Opinião

Empresa não pode ser punida por ato de gestor

Empregos e relação comercial da pessoa jurídica devem ser preservados, diz advogado

30 de março de 2020

Por Daniel Gerber

Artigo publicado originalmente no Estadão

As empresas no Brasil têm enfrentado profundos danos econômicos cada vez que seus gestores são investigados pela prática de delitos.

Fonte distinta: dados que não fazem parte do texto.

(** [l[lo:hi] = x] on a NumPy array: the shapes must agree, except that a
    one-element right-hand side is broadcast; otherwise NumPy raises
    [ValueError]. *)
Definition assign_slice (lo hi : option Z) (x l : list A) : option (list A) :=
  let a := Z.to_nat (slice_start lo l) in
  let m := Z.to_nat (slice_stop hi l - slice_start lo l) in
  if decide (length x = m) then Some (take a l ++ x ++ drop (a + m) l)
  else match x with
       | [v] => Some (take a l ++ replicate m v ++ drop (a + m) l)
       | _ => None
       end.

(** [l[:] = v] for a scalar [v] *)
Definition fill (v : A) (l : list A) : list A := replicate (length l) v.

(** The last [k] elements of [l]. *)
Definition lastn (k : nat) (l : list A) : list A := drop (length l - k) l.
End Slices.

End Py.

(** ** core/ring_buffer.py *)

Module RingBuffer.
Import Py.

Section Ring.
Context {A : Type} (zero : A).

Record t := mk {
  capacity : Z;
  buf : list A;
  write : Z;
  filled : Z
}.

(** [RingBuffer.__init__]; [np.zeros] raises on a negative size. *)
Definition new (cap : Z) : option t :=
  if cap <? 0 then None
  else Some {| capacity := cap; buf := replicate (Z.to_nat cap) zero;
               write := 0; filled := 0 |}.

Definition clear (rb : t) : t :=
  {| capacity := capacity rb; buf := fill zero (buf rb);
     write := 0; filled := 0 |}.

Definition append (rb : t) (x : list A) : option t :=
  let n := Z.of_nat (length x) in
  if n =? 0 then Some rb
  else if capacity rb <=? n then
    b ← assign_slice None None (slice (Some (- capacity rb)) None x) (buf rb);
    Some {| capacity := capacity rb; buf := b;
            write := 0; filled := capacity rb |}
  else
    let end_ := write rb + n in
    b ← (if end_ <=? capacity rb then
           assign_slice (Some (write rb)) (Some end_) x (buf rb)
         else
           let k := capacity rb - write rb in
           b1 ← assign_slice (Some (write rb)) None (slice None (Some k) x) (buf rb);
           assign_slice None (Some (end_ - capacity rb)) (slice (Some k) None x) b1);
    Some {| capacity := capacity rb; buf := b;
            write := end_ `mod` capacity rb;
            filled := Z.min (capacity rb) (filled rb + n) |}.

Definition get_last (rb : t) (n : Z) : list A :=
  let n := Z.min n (filled rb) in
  if n <=? 0 then []
  else
    let start := (write rb - n) `mod` capacity rb in
    if start <? write rb then slice (Some start) (Some (write rb)) (buf rb)
    else slice (Some start) None (buf rb) ++ slice None (Some (write rb)) (buf rb).

(** A run of [append] calls; the first exception ends the run. *)
Fixpoint appends (rb : t) (batches : list (list A)) : option t :=
  match batches with
  | [] => Some rb
  | x :: rest => rb' ← append rb x; appends rb' rest
  end.

(** The data-model invariant of the buffer: a positive capacity [C],
    storage of size [C], cursor in [0, C), filled count in [0, C]. *)
Record wf (rb : t) : Prop := {
  wf_cap : 0 < capacity rb;
  wf_buf : Z.of_nat (length (buf rb)) = capacity rb;
  wf_write : 0 <= write rb < capacity rb;
  wf_filled : 0 <= filled rb <= capacity rb
}.

(** The storage read in arrival order: oldest cell first. *)
Definition view (rb : t) : list A :=
  drop (Z.to_nat (write rb)) (buf rb) ++ take (Z.to_nat (write rb)) (buf rb).
End Ring.

Arguments t : clear implicits.

End RingBuffer.

(** ** Exceptions *)

Module Exn.

Inductive exn :=
| ValueError | ZeroDivisionError | KeyError | ImportError
| TypeError | AttributeError | OverflowError
| Exception (msg : string).

(** The outcome of a call that may raise. *)
Inductive result (T : Type) := Ok (v : T) | Raise (e : exn).
Arguments Ok {T} v.
Arguments Raise {T} e.

End Exn.

(** ** Binary floating point

    Rounding to nearest, ties to even, of a rational to a binary format
    with [prec] significant bits whose least subnormal is [2 ^ emin]: the
    rounding of IEEE 754 below the overflow threshold. *)

Module Binary.

(** [2 ^ e] for an exponent of either sign. *)
Definition pow2 (e : Z) : Q :=
  if 0 <=? e then inject_Z (2 ^ e) else / inject_Z (2 ^ (- e)).

(** [floor (log2 q)] of a positive rational. *)
Definition ilog2 (q : Q) : Z :=
  let k := Z.log2 (Qnum q) - Z.log2 (Zpos (Qden q)) in
  if Qle_bool (pow2 k) q then k else k - 1.

(** The nearest integer, a tie going to the even one. *)
Definition rint (q : Q) : Z :=
  let f := Qfloor q in
  match Qcompare (q - inject_Z f) (1 # 2) with
  | Lt => f
  | Gt => f + 1
  | Eq => if Z.even f then f else f + 1
  end.

(** A positive rational rounded to a multiple of the unit in its last
    place. *)
Definition round_pos (prec emin : Z) (a : Q) : Q :=
  let e := Z.max emin (ilog2 a - prec + 1) in
  (inject_Z (rint (a / pow2 e)) * pow2 e)%Q.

Nem adianta a dogmática bradar que, pelo sistema jurídico brasileiro, a criminalização da pessoa jurídica é medida excepcional, pois a Operação Lava Jato explicitou, empiricamente, a relação umbilical do direito administrativo sancionador com o direito penal – e, consequentemente, a incidência – “de fato” – de variadas sanções criminais sobre a pessoa jurídica.

Muitos chegaram à conclusão, inclusive, de que uma sanção penal incidente sobre o “criminoso” se tornou incrivelmente mais benéfica do que uma sanção administrativa/cível imposta à PJ.

Em virtude das pesadas multas envolvidas em acordos de leniência, com o natural esgotamento econômico das empresas utilizadas nas atividades criminosas delatadas por seus integrantes de alto escalão, é preciso fazer algumas ponderações, a começar pela evidente impossibilidade de se pensar em uma defesa criminal de pessoas físicas investigadas por causa de suas funções empresariais, sem, primeiro se estabelecer com o Poder Público, em todas suas instâncias e instituições vinculadas ao caso, uma objetiva delimitação dos poderes gerais de punir a serem analisados, negociados e aplicados ao caso concreto.

Que se puna o agente do ilícito, e não centenas de outras pessoas que dependem, para sustento de suas famílias, do emprego e da relação comercial com a pessoa jurídica mal utilizada. Esse é, pelo menos, o mantra a ser seguido.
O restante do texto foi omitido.